— WORK INSTRUCTIONS —
The answer must consist of each line below that contains the string "match".

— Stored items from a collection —
########

(* ===== verification/Ext4Journal.v ===== *)
(** The journal of [ext4-view-rs] ([journal.rs] and [journal/*.rs]).

    The journal is a file whose blocks hold transactions: descriptor blocks with the blocks that replace blocks of the
    filesystem, revocation blocks, and a commit block at the end. [load_block_map] gives the replacements. *)
From S2P Require Import Prelude Ext4Base Ext4Cache Ext4Inode Ext4Extents Ext4BlockMap Ext4File.

(** ** [block_header.rs] *)
Record JournalBlockHeader := mkHeader { jh_block_type : Z; jh_sequence : Z }.

Definition JOURNAL_MAGIC : Z := 0xc03b3998.
Definition HEADER_SIZE : Z := 12.
Definition DESCRIPTOR : Z := 1.
Definition COMMIT : Z := 2.
Definition SUPERBLOCK_V2 : Z := 4.
Definition REVOCATION : Z := 5.

Definition header_read_bytes (bytes : list Z) : XR (option JournalBlockHeader) :=
  let? h_magic := read_u32be bytes 0x0 in
  if negb (h_magic =? JOURNAL_MAGIC) then Ok None else
  let? h_blocktype := read_u32be bytes 0x4 in
  let? h_sequence := read_u32be bytes 0x8 in
  Ok (Some (mkHeader h_blocktype h_sequence)).

(** ** [superblock.rs] *)
Record JournalSuperblock := mkJsb { js_block_size : Z; js_sequence : Z; js_start_block : Z; js_uuid : list Z }.

Definition JOURNAL_SUPERBLOCK_SIZE : Z := 1024.
Definition REQUIRED_JOURNAL_FEATURES : Z := Z.lor 0x2 0x10.
Definition ALLOWED_JOURNAL_FEATURES : Z := 0x1.

Definition check_journal_features (s_feature_incompat : Z) : XR unit :=
  let present_required := Z.land s_feature_incompat REQUIRED_JOURNAL_FEATURES in
  if negb (present_required =? REQUIRED_JOURNAL_FEATURES)
  then Err (Incompatible (MissingRequiredJournalFeatures (Z.ldiff REQUIRED_JOURNAL_FEATURES s_feature_incompat))) else
  let unsupported := Z.ldiff (Z.ones 32) (Z.lor REQUIRED_JOURNAL_FEATURES ALLOWED_JOURNAL_FEATURES) in
  let present_unsupported := Z.land s_feature_incompat unsupported in
  if negb (present_unsupported =? 0) then Err (Incompatible (UnsupportedJournalFeatures present_unsupported)) else Ok tt.

Section journal_blocks.
Context `{Crc}.

Definition journal_superblock_read_bytes (bytes : list Z) : XR JournalSuperblock :=
  let? _ := assert (zlen bytes =? JOURNAL_SUPERBLOCK_SIZE) in
  let? header := header_read_bytes bytes in
  let? header := ok_or (Corrupt JournalMagic) header in
  if negb (jh_block_type header =? SUPERBLOCK_V2) then Err (Incompatible (JournalSuperblockType (jh_block_type header))) else
  let? s_blocksize := read_u32be bytes 0xc in
  let? s_sequence := read_u32be bytes 0x18 in
  let? s_start := read_u32be bytes 0x1c in
  let? s_feature_incompat := read_u32be bytes 0x28 in
  let? s_uuid := slice 0x30 (0x30 + 16) bytes in
  let? s_checksum_type := unwrap (bytes !! Z.to_nat 0x50) in
  let? s_checksum := read_u32be bytes 0xfc in
  let? _ := check_journal_features s_feature_incompat in
  if negb (s_checksum_type =? 4) then Err (Incompatible (JournalChecksumType s_checksum_type)) else
  let? a := slice 0 0xfc bytes in
  let? b := slice (0xfc + 4) JOURNAL_SUPERBLOCK_SIZE bytes in
  let checksum := update (update_u32_le (update checksum_new a) 0) b in
  if negb (finalize checksum =? s_checksum) then Err (Corrupt JournalSuperblockChecksum) else
  Ok (mkJsb s_blocksize s_sequence s_start s_uuid).

(** A block with its checksum in the last four bytes. *)
Definition tail_checksum (err : CorruptKind) (sb : JournalSuperblock) (block : list Z) : XR unit :=
  let? checksum_offset := unwrap (checked 64 (zlen block - 4)) in
  let? expected_checksum := read_u32be block checksum_offset in
  let? covered := slice 0 checksum_offset block in
  let checksum := update_u32_be (update (update checksum_new (js_uuid sb)) covered) 0 in
  if finalize checksum =? expected_checksum then Ok tt else Err (Corrupt err).

(** [commit_block.rs] *)
Definition validate_commit_block_checksum (sb : JournalSuperblock) (block : list Z) : XR unit :=
  let? expected_checksum := read_u32be block 16 in
  let? a := slice 0 16 block in
  let? b := slice (16 + 4) (zlen block) block in
  let checksum := update (update (update (update checksum_new (js_uuid sb)) a) (zeros 4)) b in
  if finalize checksum =? expected_checksum then Ok tt else Err (Corrupt JournalCommitBlockChecksum).

(** [revocation_block.rs] *)
Definition validate_revocation_block_checksum : JournalSuperblock → list Z → XR unit := tail_checksum JournalRevocationBlockChecksum.

(** The loop over the table; [n] bounds its rounds. *)
Fixpoint read_table (n : nat) (data table : list Z) : XR (list Z) :=
  if bool_decide (data = []) then Ok table else
  match n with
  | O => Hang
  | S n => let? b := slice 0 8 data in
           let? data := slice 8 (zlen data) data in
           read_table n data (table ++ [le_dec (reverse b)])
  end.

Definition read_revocation_block_table (block table : list Z) : XR (list Z) :=
  let? end_ := unwrap (checked 64 (zlen block - 4)) in
  let? data := slice HEADER_SIZE end_ block in
  let? num_bytes := read_u32be data 0 in
  if negb (num_bytes `mod` 8 =? 0) then Err (Corrupt (JournalRevocationBlockInvalidTableSize num_bytes)) else
  let? data := slice 4 (zlen data) data in
  let? data := ok_or (Corrupt (JournalRevocationBlockInvalidTableSize num_bytes)) (get_range 0 num_bytes data) in
  read_table (length data) data table.

(** [descriptor_block.rs] *)
Definition validate_descriptor_block_checksum : JournalSuperblock → list Z → XR unit := tail_checksum JournalDescriptorBlockChecksum.

Record DescriptorBlockTag := mkTag { tag_block_index : Z; tag_checksum : Z; tag_flags : Z }.

Definition ESCAPED : Z := 0x1.
Definition UUID_OMITTED : Z := 0x2.
Definition LAST_TAG : Z := 0x8.

Definition encoded_size (tag : DescriptorBlockTag) : Z := if contains (tag_flags tag) UUID_OMITTED then 16 else 32.

Definition tag_read_bytes (bytes : list Z) : XR (option DescriptorBlockTag) :=
  if zlen bytes <? 16 then Ok None else
  let? t_blocknr := read_u32be bytes 0 in
  let? t_flags := read_u32be bytes 4 in
  let? t_blocknr_high := read_u32be bytes 8 in
  let? t_checksum := read_u32be bytes 12 in
  if negb (contains t_flags UUID_OMITTED) && (zlen bytes <? 32) then Ok None else
  Ok (Some (mkTag (u64_from_hilo t_blocknr_high t_blocknr) t_checksum t_flags)).
(** * ImageToSticker: the pixel and state engine of [image_processor.py]

    A shallow embedding of the [ImageProcessorApp] methods that edit pixels
    and keep the editing state: the threshold segmenter
    ([remove_white_background]), the magic wand ([flood_fill_transparent]),
    the undo history ([save_edit_state], [undo_edit]), the dimension entries
    ([on_scale_entry], [on_width_change], [on_height_change],
    [update_dimensions_from_scale]), the reprocessing step
    ([process_image], [update_preview]), the click handler
    ([on_canvas_click], [canvas_to_image_coords]), the loader
    ([load_image]) and the checkerboard of the preview
    ([create_checkerboard]).

    Conventions.
    - Python [int] is [Z].  Python [float] is an interface, [PyFloat], with
      two instances: [binary64] (IEEE doubles, what CPython runs) and
      [exactQ] (exact rationals, the arithmetic the formulas of the
      specification are written in).
    - PIL images are mutable objects.  They live in a [heap]; the attributes
      of the application hold references ([loc]), so that [copy()] and
      in-place pixel stores can be told apart.
    - Widgets that only display something (buttons, info label, canvas) are
      left out; the labels and entries that the handlers write are kept. *)

From Stdlib Require Import ZArith QArith Qround Qabs Floats Lia Lqa.
From stdpp Require Import gmap list.

Local Open Scope Z_scope.

(* ===================================================================== *)
(** ** Python floats *)
(* ===================================================================== *)

(** The float operations the handlers use.  [py_round x n] is
    [round(x, n)], [py_int x] is [int(x)], [of_int] is the conversion Python
    applies to an [int] operand of mixed arithmetic. *)
Class PyFloat := {
  pyfloat : Type;
  of_int : Z -> pyfloat;
  fmul : pyfloat -> pyfloat -> pyfloat;
  fdiv : pyfloat -> pyfloat -> pyfloat;
  flt : pyfloat -> pyfloat -> bool;
  fle : pyfloat -> pyfloat -> bool;
  py_round : pyfloat -> Z -> pyfloat;
  py_int : pyfloat -> Z;
}.

(** Round-half-to-even of a rational to an integer: the rule of Python's
    [round]. *)
Definition half_even (q : Q) : Z :=
  let f := Qfloor q in
  match Qcompare (q - inject_Z f) (1 # 2) with
  | Lt => f
  | Gt => f + 1
  | Eq => if Z.even f then f else f + 1
  end.

(** *** Exact rationals *)

Definition Q_round (q : Q) (ndigits : Z) : Q :=
  let p := Z.to_pos (10 ^ ndigits) in
  Qmake (half_even (q * inject_Z (Zpos p))) p.

Definition Q_int (q : Q) : Z := Z.quot (Qnum q) (Zpos (Qden q)).

Definition exactQ : PyFloat := {|
  pyfloat := Q;
  of_int := inject_Z;
  fmul := Qmult;
  fdiv := Qdiv;
  flt := fun a b => negb (Qle_bool b a);
  fle := Qle_bool;
  py_round := Q_round;
  py_int := Q_int;
|}.

(** *** IEEE binary64 *)

(** The double nearest to [n / d] (ties to even). *)
Definition b64_of_ratio (n : Z) (d : positive) : PrimFloat.float :=
  match n with
  | Z0 => PrimFloat.zero
  | Zpos p =>
      SF2Prim (SFdiv prec emax (S754_finite false p 0) (S754_finite false d 0))
  | Zneg p =>
      SF2Prim (SFdiv prec emax (S754_finite true p 0) (S754_finite false d 0))
  end.

(** The exact value of a finite double. *)
Definition b64_to_Q (x : PrimFloat.float) : option Q :=
  match Prim2SF x with
  | S754_zero _ => Some 0%Q
  | S754_finite s m e =>
      let v := (inject_Z (Zpos m) * Qpower 2 e)%Q in
      Some (if s then Qopp v else v)
  | _ => None
  end.

(** [round(x, ndigits)] of CPython: the exact value of [x] is rounded
    half-to-even to [ndigits] decimals and the decimal is converted back to
    the nearest double; zeros, infinities and NaN are returned as they are,
    and a result of zero keeps the sign of [x]. *)
Definition b64_round (x : PrimFloat.float) (ndigits : Z) : PrimFloat.float :=
  match b64_to_Q x, Prim2SF x with
  | Some q, S754_finite _ _ _ =>
      let p := Z.to_pos (10 ^ ndigits) in
      match half_even (Qred (q * inject_Z (Zpos p))) with
      | Z0 => PrimFloat.mul x PrimFloat.zero
      | n => b64_of_ratio n p
      end
  | _, _ => x
  end.

(** [int(x)]: truncation towards zero ([int] of an infinity or a NaN raises
    in Python; the handlers never reach it, the model answers 0). *)
Definition b64_int (x : PrimFloat.float) : Z :=
  match b64_to_Q x with
  | Some q => Q_int (Qred q)
  | None => 0
  end.

Definition binary64 : PyFloat := {|
  pyfloat := PrimFloat.float;
  of_int := fun z => b64_of_ratio z 1;
  fmul := PrimFloat.mul;
  fdiv := PrimFloat.div;
  flt := PrimFloat.ltb;
  fle := PrimFloat.leb;
  py_round := b64_round;
  py_int := b64_int;
|}.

########

— COMPLETED TASK —
  match n with
  match Qcompare (q - inject_Z f) (1 # 2) with
  match n with
  match Prim2SF x with
  match b64_to_Q x, Prim2SF x with
      match half_even (Qred (q * inject_Z (Zpos p))) with
  match b64_to_Q x with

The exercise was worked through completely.